26. Solutions correcting water, electrolyte ….
26.2. I think there should be a sodium chloride additive 1 or 2 mmol/ml (or 1.5 as for
potassium)
27. Vitamins and minerals
The list does not contain all vitamins, but the ones that are listed appear as single items.
Whether this is because of the policy of not recommending combination products or because
vitamins are only recommended to be used in deficiency states attributable to specific
vitamins, I cannot say. I think however, it causes a waste of money and irrational use. In most
cases, except may be for vitamins A and D and occasionally for C, the remaining vitamins are
then being used not in deficiency states, but whenever people self-diagnose themselves, by
symptoms, to have a disease caused by a deficiency in e.g. vitamin B1 or B6.
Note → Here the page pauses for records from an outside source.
(* ===== verification/PlatformProps.v ===== *)
(** The gateway and agent-harness together: what a request that is admitted
    leaves on both sides of the network, whatever becomes of the call. *)
From S2P Require Import Prelude PyStr Json Presidio Http Tracing Contracts Wire Redis Quota JobsDb Gateway GatewayProps.
From S2P Require Import Clients Authz Executor Guardrails SemCache Graph HarnessDb Approvals Runner RunnerProps Platform.

Section Across.
  Context {R X Y : Type} `{RedisLaws R}.
  Context `{HttpPost X, Uuid X, PolicyResolver X, CacheIndex X, Checkpointer X, PerfCounter X, AdminRedis X,
            LangfuseSdk X, !CheckpointerLaws X, Uuid Y, Broker Y, Jwt, Hashing}.
  Context `{PydanticLaws, JsonLoads, FloatParse, FloatRepr, Presidio, Sha256, ResponseText}.
  Variables (app : AppState) (settings : GatewaySettings).

#[local] Abbreviation N := (Net X Y).
#[local] Instance across_http : HarnessHttp N := platform_http app.
#[local] Instance across_uuid : Uuid N := platform_uuid.
#[local] Instance across_broker : Broker N := platform_broker.

Implicit Types (w : GatewayState R N) (h : HarnessState X).

Hypothesis ids : ∀ y : Y, ∃ y' i, uuid4_hex y = (y', inr i) ∧ no_nul i = true.
Hypothesis dates : ∀ f, no_nul (utc_isoformat f) = true.

(** The network raises [httpx.HTTPError]s only. *)
Lemma across_laws : ClientLaws (X := N).
Proof.
  split; [| |exact dates].
  - intros n. unfold uuid4_hex, across_uuid, platform_uuid, on_rest, zoom.
    destruct (ids (net_rest n)) as (y' & i & Hi & Htext). rewrite Hi. by eexists _, _.
  - intros n n' r e. unfold post_runs, across_http, platform_http, call. destruct (next_fate n); cbn.
    + by destruct (serve_run _ _ _).
    + by intros [= _ <-].
    + by intros [= _ <-].
Qed.
#[local] Existing Instance across_laws.

(** ** One call *)

Lemma create_run_answers request h h' resp :
  create_run app request h = (h', inr resp) → run_agent app request h = (h', inr resp).
Proof.
  unfold create_run, try_except. destruct (run_agent app request h) as [h1 [e|r]]; [|done]. by destruct e.
Qed.

(** An exception whose answer is not a 2xx: all but an HTTPException made to look like one. *)
Definition fails (e : exn) : Prop :=
  match e with HTTPException status _ _ => ¬ (200 ≤ status < 300)%Z | _ => True end.

(** What the client makes of a delivered call. *)
Definition read_run (response : HttpResponse) : py N AgentInvokeResponse :=
  raise_for_status response ;! model_validate "AgentInvokeResponse" validate_response (hr_json response).

Lemma read_failure e (n : N) : fails e → ∃ m, read_run (answer (inl e)) n = (n, inl (HttpxError m)).
Proof.
  intros He. unfold read_run, raise_for_status. destruct e; cbn in He |- *; try (eexists; reflexivity).
  destruct (Z.leb_spec 200 status_code), (Z.ltb_spec status_code 300); cbn; try (eexists; reflexivity). lia.
Qed.

Lemma read_response resp (n : N) :
  wf_response resp → read_run (answer (inr (dump_response resp))) n = (n, inr resp).
Proof.
  intros Hwf. unfold read_run. rewrite (bind_inr _ _ n n tt) by done. unfold model_validate. cbn [answer json_response hr_json].
  by rewrite response_round.
Qed.

Lemma read_run_pure response (n : N) : (read_run response n).1 = n.
Proof.
  unfold read_run, raise_for_status, bind, model_validate, raise, ret. destruct (_ && _); [|done]. by destruct (validate_response _).
Qed.

(** What the client sees, and what it leaves of agent-harness, by the call's fate. *)
Lemma harness_run_across request (n n' : N) outcome :
  wf_budget (run_budget request) → harness_run request n = (n', outcome) →
  let h := net_harness n in
  let '(h', r) := create_run app request h in
  match next_fate n with
  | Unreachable => net_harness n' = h ∧ ∃ m, outcome = inl (HttpxError m)
  | TimedOut => net_harness n' = h' ∧ ∃ m, outcome = inl (HttpxTimeout m)
  | Delivered => net_harness n' = h' ∧
      match r with inr resp => outcome = inr resp | inl e => fails e → ∃ m, outcome = inl (HttpxError m) end
  end.
Proof.
  intros Hb. cbn zeta. destruct (create_run app request (net_harness n)) as [h' r] eqn:Hrun.
  assert (Hserve : serve_run app (dump_run_request request) (net_harness n) = (h', answer (sum_map id dump_response r))).
  { unfold serve_run, serve. rewrite run_request_round by done. by rewrite Hrun. }
  change (harness_run request n) with (bind (post_runs request) read_run n).
  unfold bind, post_runs, across_http, platform_http, call. destruct (next_fate n).
  - rewrite Hserve. match goal with |- read_run ?resp ?n1 = _ → _ => pose proof (read_run_pure resp n1) as Hn end.
    intros Hread. rewrite Hread in Hn. cbn in Hn. split; [by rewrite Hn|].
    destruct r as [e|resp].
    + intros He. edestruct (read_failure e) as [m Hm]; [done|]. change (sum_map _ _ _) with (inl (B := json) e) in Hread.
      rewrite Hm in Hread. exists m. congruence.
    + apply create_run_answers in Hrun as Hwf%run_agent_wf. change (sum_map _ _ _) with (inr (A := exn) (dump_response resp)) in Hread.
      rewrite read_response in Hread by done. congruence.
  - intros [= <- <-]. split; [done|by eexists].
  - rewrite Hserve. intros [= <- <-]. split; [done|by eexists].
Qed.

(** ** A request from end to end *)

(** The row agent-harness keeps of a run. *)
Definition ledger_row (t run : string) (resp : AgentInvokeResponse) h h' : Prop :=
  hdb_agent_runs (hst_db h) !! run = None ∧
  ∃ row, hdb_agent_runs (hst_db h') !! run = Some row ∧ arr_tenant_id row = t ∧
    arr_input_tokens row = usg_input_tokens (res_usage resp) ∧
    arr_output_tokens row = usg_output_tokens (res_usage resp).

Lemma create_run_row request h h' resp :
  create_run app request h = (h', inr resp) → ledger_row (run_tenant_id request) (run_run_id request) resp h h'.
Proof.
  intros (c & ms & st & x & Hrec & Hresp & _)%create_run_answers%run_agent_answers.
  destruct (rd_run _ _ _ _ _ _ _ _ Hrec) as [Hnone Hsome].
  destruct Hresp as (_ & _ & _ & _ & Hin & Hout & _).
  split; [done|]. eexists. split; [exact Hsome|]. cbn. by rewrite Hin, Hout.
Qed.

(** Drawing an id is the gateway's own business. *)
Lemma fresh_run_id_across (n n' : N) run :
  uuid_id "run_" n = (n', inr run) → net_harness n' = net_harness n ∧ next_fate n' = next_fate n.
Proof.
  unfold uuid_id, bind, across_uuid, platform_uuid, on_rest, zoom, uuid4_hex.
  match goal with |- context [?f (net_rest n)] => destruct (f (net_rest n)) as [y [e|i]] end; by intros [= <- _].
Qed.

(** The caller's identity in a run's request. *)
Definition acts_as (auth : AuthContext) (request : AgentRunRequest) : Prop :=
  run_tenant_id request = au_tenant_id auth ∧ run_user_id request = au_user_id auth ∧
  run_permissions request = au_permissions auth ∧ run_roles request = au_roles auth ∧
  run_acl_group_ids request = au_acl_group_ids auth ∧ run_employee_id request = au_employee_id auth ∧
  run_scope_context request = au_scope_context auth ∧ run_subject_token request = Some (au_raw_token auth).

End Across.

(** ** The two services at work *)

Module Witness.
Import RunnerProps.Witness GatewayProps.Demo.

#[global] Instance demo_text : ResponseText := @json_text coded_text.

#[global] Instance demo_text_laws : @ResponseTextLaws demo_text.
Proof. intros j. apply no_nul_Z. Qed.

#[local] Abbreviation N := (Net RunnerProps.Witness.env Demo.env).
#[local] Instance harness_http : HarnessHttp N := across_http app.
#[local] Instance harness_uuid : Uuid N := across_uuid.
#[local] Instance harness_broker : Broker N := across_broker.

Definition ask : AgentInvokeRequest :=
  MkAgentInvokeRequest None "leave-bot" (MkAgentInput "ajukan cuti tujuh hari")
    (MkInvokeContext None None) (MkRunOptions false 1024 true).

Definition deployed (fates : list Fate) : GatewayState Store.store N :=
  MkGatewayState (MkQuotaState (∅ : Store.store) (f64_of_Z 1000) []) (MkJobsDb ∅ ∅ "now")
    (MkNet (before "submit_leave_request") fates (Demo.MkEnv [] [] [] 0)).

Definition charge (w : GatewayState Store.store N) : option Z :=
  counter (quota_key "tnt_a" "sync") (q_redis (gw_quota w)).

Lemma uncharged fates : charge (deployed fates) = Some 0%Z.
Proof. reflexivity. Qed.

Lemma deployed_admitted : admitted (X := N) (R := Store.store) settings Demo.hs GatewayProps.Witness.auth "k1" "trc_1".
Proof. by repeat split. Qed.

Lemma demo_ids (y : Demo.env) : ∃ y' i, uuid4_hex y = (y', inr i) ∧ no_nul i = true.
Proof. eexists _, _. split; [reflexivity|apply no_nul_Z]. Qed.

Lemma demo_dates f : no_nul (utc_isoformat f) = true.
Proof. reflexivity. Qed.

Definition run_request := build_run_request GatewayProps.Witness.auth "run_10000000000000000000" "trc_1" "sync" SYNC
  (request_tokens ask) (eval_mode_of Demo.hs) ask.

Lemma run_answers : match (create_run app run_request (before "submit_leave_request")).2 with
                    | inr _ => true | inl _ => false end = true.
Proof. vm_compute. reflexivity. Qed.

End Witness.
Very often there is no need to take plain vitamin supplements. However, to “get rid of” the
use of a multivitamin is almost impossible and it is my belief that instead of listing B-vitamins
separately, a multivitamin tablet should be included and the composition and strength (daily
need) range should be given. This would at least ensure a tablet containing all the essential
vitamins in doses corresponding to estimated daily need.